Extracted data entries:
+ + + +

(** The part of [self] the module owns.  [_globalCalls] is created by
    [{}]: the map holds its own properties, and a key that is not among
    them is looked up in [Object.prototype]. *)
Record apos : Type := Apos {
  _globalCalls : gmap string (list call);
  _globalData : list value
}.

(** [x || []] on a property holding an array or nothing. *)
Definition or_empty {A} (x : option (list A)) : list A :=
  match x with Some l => l | None => [] end.

(** [req.pushCall(pattern, ...args)]. *)
Definition pushCall (pat : string) (args : list value) (req : request) : request :=
  let calls := match _aposCalls req with Some l => l | None => [] end in
  {| _aposCalls := Some (calls ++ [ {| pattern := pat; arguments := args |} ])%list;
     _aposData := _aposData req |}.

(** [self.pushGlobalCallWhen(when, pattern, ...args)].  When
    [self._globalCalls[when]] is an inherited member, it is truthy, so no
    list is created, and it has no [push]: the call throws and nothing is
    changed. *)
Definition pushGlobalCallWhen (when pat : string) (args : list value) (self : apos)
    : outcome unit * apos :=
  match _globalCalls self !! when with
  | Some calls =>
      (Returns tt,
       {| _globalCalls :=
            <[ when := (calls ++ [ {| pattern := pat; arguments := args |} ])%list ]>
              (_globalCalls self);
          _globalData := _globalData self |})
  | None =>
      match Object_prototype when with
      | Some _ => (Throws "TypeError", self)
      | None =>
          (Returns tt,
           {| _globalCalls :=
                <[ when := ([] ++ [ {| pattern := pat; arguments := args |} ])%list ]>
                  (_globalCalls self);
              _globalData := _globalData self |})
      end
  end.

(** The variables of the [while (true)] loop of [_getCalls]. *)
Record scan : Type := Scan { code : string; n : nat; from : Z }.

(** The loop, one iteration per unit of fuel: [Some] is the value of
    [code] at [break], [None] is fuel exhausted. *)
Fixpoint scan_loop (fuel : nat) (c : call) (st : scan) : option string :=
  match fuel with
  | O => None
  | S fuel =>
      let qat := search (substr (pattern c) (from st) None) in
      if negb (qat =? -1)%Z then
        let qat := (qat + from st)%Z in
        let code := code st ++ substr (pattern c) (from st) (Some (qat - from st)%Z) in
        let code :=
          if String.eqb (charAt (pattern c) qat) "?"
          then code ++ ToString (JSON_stringify (index (arguments c) (n st)))
          else code ++ ToString (index (arguments c) (n st)) in
        scan_loop fuel c {| code := code; n := S (n st); from := (qat + 1)%Z |}
      else Some (code st ++ substr (pattern c) (from st) None)
  end.

(** The function mapped over [calls]: the loop runs at most once per
    character of the pattern, and once more to reach [break]. *)
Definition compile_call (c : call) : option string :=
  code ← scan_loop (S (String.length (pattern c))) c
           {| code := "  "; n := 0; from := 0 |};
  Some (code ++ ";").

Definition nl : string := String newline EmptyString.

(** [self._getCalls(calls)]. *)
Definition _getCalls (calls : list call) : option string :=
  lines ← mapM compile_call calls;
  Some (String.concat nl lines).

(** [self.getCalls(req)]. *)
Definition getCalls (req : request) : option string :=
  _getCalls (or_empty (_aposCalls req)).

(** [self._getCalls(calls)] when [calls] is an inherited member instead
    of an array.  [_.map] goes through an object that has a numeric
    [length] by index, and the function mapped reads [call.pattern] of
    the [undefined] it finds at index 0; an object without [length] is
    gone through by its own enumerable properties, of which there are
    none. *)
Definition _getCalls_member (m : member) : outcome string :=
  match m with
  | MFunction (S _) => Throws "TypeError"
  | MFunction O => Returns EmptyString
  | MObject => Returns EmptyString
  end.

(** [self.getGlobalCallsWhen(when)]. *)
Definition getGlobalCallsWhen (self : apos) (when : string) : outcome string :=
  let s :=
    match _globalCalls self !! when with
    | Some calls => of_option (_getCalls calls)
    | None =>
        match Object_prototype when with
        | Some m => _getCalls_member m
        | None => of_option (_getCalls [])
        end
    end in
  s.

+ + + +

TASK DIRECTIONS
Scan the records for the word "pushGlobalCallWhen" and copy every line where it is found.

EXERCISE SOLUTION
(** [self.pushGlobalCallWhen(when, pattern, ...args)].  When
Definition pushGlobalCallWhen (when pat : string) (args : list value) (self : apos)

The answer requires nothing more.